Lemma committed_certificates_sound_witness :
  (∃ r, @vote_quorum ex_crypto ex_vset Precommit 4 r (ex_bid 4 0 0) (cc_precommits (ex_cert world1))) ∧
  @CommitCertificate_verify ex_crypto (ex_cert world1) ex_vset = Ok tt.
Proof.
  apply (@committed_certificates_sound ex_crypto bit_guard_codec bit_guard_codec_laws (ex_signer [1]) _
           ex_store _ _ ex_executor Config_default ex_vset 4 Hash32_zero 0 ex_ledger (Some ex_guard)
           SlashingConfig_default 1000 DoubleSignConfig_default (ex_node [1]) ∅ world1 (ex_cert world1) (ex_block 4 0 0)
           1 1 []);
    [apply ex_node_ok|reflexivity|apply world1_run|].
  apply list_elem_of_lookup. exists 3%nat. vm_compute. reflexivity.
Defined.

Definition ex_precommit : Vote := mkVote Precommit 4 0 [1] (Some (ex_bid 4 0 0)) [7].

Lemma precommits_justified_witness :
  ∃ bid l, v_block_id ex_precommit = Some bid ∧ @vote_quorum ex_crypto ex_vset Prevote 4 0 bid l.
Proof.
  apply (@precommits_justified ex_crypto bit_guard_codec bit_guard_codec_laws (ex_signer [1]) _
           ex_store _ _ ex_executor Config_default ex_vset 4 Hash32_zero 0 ex_ledger (Some ex_guard)
           SlashingConfig_default 1000 DoubleSignConfig_default (ex_node [1]) ∅ world1 ex_precommit);
    [apply ex_node_ok|reflexivity|apply world1_run| |reflexivity].
  apply list_elem_of_lookup. exists 2%nat. vm_compute. reflexivity.
Defined.

Lemma node_never_equivocates_witness :
  (∀ v v', OutBroadcast (MsgVote v) ∈ outbox world1 → OutBroadcast (MsgVote v') ∈ outbox world1 →
     v_vote_type v = v_vote_type v' → v_height v = v_height v' → v_round v = v_round v' →
     v_block_id v = v_block_id v') ∧
  (∀ p p', OutBroadcast (MsgProposal p) ∈ outbox world1 → OutBroadcast (MsgProposal p') ∈ outbox world1 →
     p_height p = p_height p' → p_round p = p_round p' → p_block_id p = p_block_id p').
Proof.
  apply (@node_never_equivocates ex_crypto bit_guard_codec bit_guard_codec_laws (ex_signer [1]) _
           ex_store _ _ ex_executor Config_default ex_vset 4 Hash32_zero 0 ex_ledger (Some ex_guard)
           SlashingConfig_default 1000 DoubleSignConfig_default (ex_node [1]) ∅ world1);
    [apply ex_node_ok|reflexivity|by eexists|apply world1_run|right; vm_compute; discriminate].
Defined.

Definition ex_late : World (gmap Hash32 Block) Z unit :=
  ex_world [1] (ex_calls (ex_bid 4 0 0) ++ [CallBlock (ex_block 4 0 9)]).

Lemma decision_final_witness :
  decided (state (eng ex_late)) = Some (ex_cert world1) ∧
  height (state (eng ex_late)) = height (state (eng world1)) ∧
  app_state (eng ex_late) = app_state (eng world1) ∧ prev_block_id (eng ex_late) = prev_block_id (eng world1) ∧
  base_fee_per_gas (eng ex_late) = base_fee_per_gas (eng world1) ∧ outbox ex_late = outbox world1.
Proof.
  apply (@decision_final ex_crypto bit_guard_codec bit_guard_codec_laws (ex_signer [1]) _
           ex_store _ _ ex_executor Config_default ex_vset 4 Hash32_zero 0 ex_ledger (Some ex_guard)
           SlashingConfig_default 1000 DoubleSignConfig_default (ex_node [1]) ∅ world1 (CallBlock (ex_block 4 0 9))
           ex_late (ex_cert world1));
    [apply ex_node_ok|reflexivity|apply world1_run|vm_compute; reflexivity|discriminate|
     vm_compute; reflexivity].
Defined.

(** A peer that votes twice in a round. *)
Definition ex_twice : World (gmap Hash32 Block) Z unit :=
  ex_world [1] [ex_msg Prevote 4 0 [2] (Some (ex_bid 4 0 0)); ex_msg Prevote 4 0 [2] None].

Definition ex_proof : Evidence :=
  DoubleVote [2] 4 0 Prevote (Some (ex_bid 4 0 0)) None
    (mkVote Prevote 4 0 [2] (Some (ex_bid 4 0 0)) [7]) (mkVote Prevote 4 0 [2] None [7]).

Lemma broadcast_evidence_valid_witness :
  @Evidence_validate ex_crypto EvidenceConfig_default ex_proof = Ok tt.
Proof.
  apply (@broadcast_evidence_valid ex_crypto bit_guard_codec bit_guard_codec_laws (ex_signer [1]) _
           ex_store _ _ ex_executor Config_default ex_vset 4 Hash32_zero 0 ex_ledger (Some ex_guard)
           SlashingConfig_default 1000 DoubleSignConfig_default (ex_node [1]) ∅ ex_twice ex_proof);
    [apply ex_node_ok|reflexivity| |].
  - apply ex_world_run; [repeat constructor; discriminate|vm_compute; reflexivity].
  - apply list_elem_of_lookup. exists 0%nat. vm_compute. reflexivity.
Defined.

(** The node of validator 2, which is shown another proposal of validator 1 and
    other votes of the same validators. *)
Definition ex_other : Proposal :=
  {| p_height := 4; p_round := 0; p_proposer := [1]; p_block_id := ex_bid 4 0 5;
     p_block := Some (ex_block 4 0 5); p_pol_round := None; p_signature := [7] |}.

Definition ex_fork : World (gmap Hash32 Block) Z unit :=
  ex_world [2] (CallMessage (MsgProposal ex_other) :: drop 1 (ex_calls (ex_bid 4 0 5))).

Lemma ex_fork_run :
  @engine_run ex_crypto bit_guard_codec (ex_signer [2]) _ ex_store _ _ ex_executor (ex_node [2]) ∅ ex_fork.
Proof.
  apply ex_world_run; [repeat constructor; discriminate|vm_compute; reflexivity].
Qed.

Lemma agreement_or_accountability_witness :
  ex_bid 4 0 0 = ex_bid 4 0 5 ∨
  ∃ ks, NoDup ks ∧ vs_total_power ex_vset < 3 * power_of_keys ex_vset ks ∧
    ∀ k, k ∈ ks → ∃ v1 v2, v1 ∈ cc_precommits (ex_cert world1) ∧ v2 ∈ cc_precommits (ex_cert ex_fork) ∧
      @Evidence_validate ex_crypto EvidenceConfig_default
        (DoubleVote k 4 0 Precommit (Some (ex_bid 4 0 0)) (Some (ex_bid 4 0 5)) v1 v2) = Ok tt.
Proof.
  apply (@agreement_or_accountability ex_crypto bit_guard_codec bit_guard_codec_laws _ ex_store _ _ ex_executor
    (ex_signer [1]) (ex_signer [2]) Config_default Config_default ex_vset 4 4 Hash32_zero Hash32_zero 0 0
    ex_ledger ex_ledger (Some ex_guard) (Some ex_guard) SlashingConfig_default 1000 1000 DoubleSignConfig_default
    (ex_node [1]) (ex_node [2]) ∅ ∅ world1 ex_fork (ex_cert world1) (ex_cert ex_fork) 0
    (ex_block 4 0 0) (ex_block 4 0 5) 1 1 1 1 [] []);
    [apply ex_node_ok|apply ex_node_ok|reflexivity|reflexivity|apply world1_run|apply ex_fork_run|
     vm_compute; split; reflexivity| | |vm_compute; reflexivity|].
  - apply list_elem_of_lookup. exists 3%nat. vm_compute. reflexivity.
  - apply list_elem_of_lookup. exists 2%nat. vm_compute. reflexivity.
  - apply Forall_forall. apply (bool_decide_unpack _). vm_compute. exact I.
Defined.

(** Locked on the block of round 0, then time out of the round. *)
Definition ex_lock_calls : list engine_call := take 4 (ex_calls (ex_bid 4 0 0)) ++ [CallTick 200 (λ _, [])].

Definition ex_proposal1 : Proposal :=
  {| p_height := 4; p_round := 1; p_proposer := [2]; p_block_id := ex_bid 4 1 0;
     p_block := Some (ex_block 4 1 0); p_pol_round := None; p_signature := [7] |}.

Definition ex_answer : World (gmap Hash32 Block) Z unit :=
  ex_world [1] (ex_lock_calls ++ [CallTick 0 (λ _, [])]).

Definition ex_answered : World (gmap Hash32 Block) Z unit :=
  match @Engine_on_proposal ex_crypto bit_guard_codec (ex_signer [1]) _ ex_store _ _ ex_executor
          ex_proposal1 ex_answer with Some (_, w) => w | None => ex_answer end.

Lemma lock_respected_witness :
  locked_value (state (eng ex_answer)) = Some (ex_bid 4 0 0) ∧
  ∀ v, OutBroadcast (MsgVote v) ∈ outbox ex_answered → OutBroadcast (MsgVote v) ∈ outbox ex_answer ∨
    v_vote_type v = Prevote ∧ (v_block_id v = None ∨ v_block_id v = Some (ex_bid 4 0 0)).
Proof.
  split; [vm_compute; reflexivity|].
  apply (@lock_respected ex_crypto bit_guard_codec (ex_signer [1]) _ ex_store _ _ ex_executor
           ex_answer (ex_bid 4 0 0) (Ok tt) ex_answered); [vm_compute; reflexivity|].
  left. exists ex_proposal1. vm_compute. reflexivity.
Defined.

Lemma repeated_vote_certificate_witness :
  @CommitCertificate_verify ex_crypto
    {| cc_height := 99; cc_block_id := ex_hash 3;
       cc_precommits := replicate 27 (mkVote Prevote 1 0 [1] None [7]) |} ex_vset = Ok tt.
Proof.
  apply (@repeated_vote_certificate ex_crypto ex_vset (mkVote Prevote 1 0 [1] None [7]) 10 99 (ex_hash 3));
    [apply ex_vset_valid|vm_compute; reflexivity|vm_compute; reflexivity].
Defined.

(** Three rounds of other proposers time out, then the locked node's turn comes. *)
Definition ex_unlock_calls : list engine_call :=
  ex_lock_calls ++
  concat (replicate 3 [CallTick 300 (λ _, []); CallTick 200 (λ _, [])]) ++ [CallTick 10 (λ _, [])].

(** [tick] does not look at the lock. A node locked on the block of round 0
    whose turn it is to propose in round 4 builds a new block, instead of
    proposing the valid one again, and prevotes it. *)
Lemma tick_ignores_lock :
  let w := ex_world [1] ex_unlock_calls in
  locked_value (state (eng w)) = Some (ex_bid 4 0 0) ∧
  last (outbox w) = Some (OutBroadcast (MsgVote (mkVote Prevote 4 4 [1] (Some (ex_bid 4 4 0)) [7]))) ∧
  ex_bid 4 4 0 ≠ ex_bid 4 0 0.
Proof. vm_compute. split_and!; [done|done|discriminate]. Qed.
::::::::::
● **WHAT THE TASK REQUIRES**
Above are the records; copy exactly the lines from the line with "ex_vset ks ∧" through the line with "apply (@agreement_or_accountability ex_crypto", both included.

● **EXERCISE OUTPUT**
  ∃ ks, NoDup ks ∧ vs_total_power ex_vset < 3 * power_of_keys ex_vset ks ∧
    ∀ k, k ∈ ks → ∃ v1 v2, v1 ∈ cc_precommits (ex_cert world1) ∧ v2 ∈ cc_precommits (ex_cert ex_fork) ∧
      @Evidence_validate ex_crypto EvidenceConfig_default
        (DoubleVote k 4 0 Precommit (Some (ex_bid 4 0 0)) (Some (ex_bid 4 0 5)) v1 v2) = Ok tt.
Proof.
  apply (@agreement_or_accountability ex_crypto bit_guard_codec bit_guard_codec_laws _ ex_store _ _ ex_executor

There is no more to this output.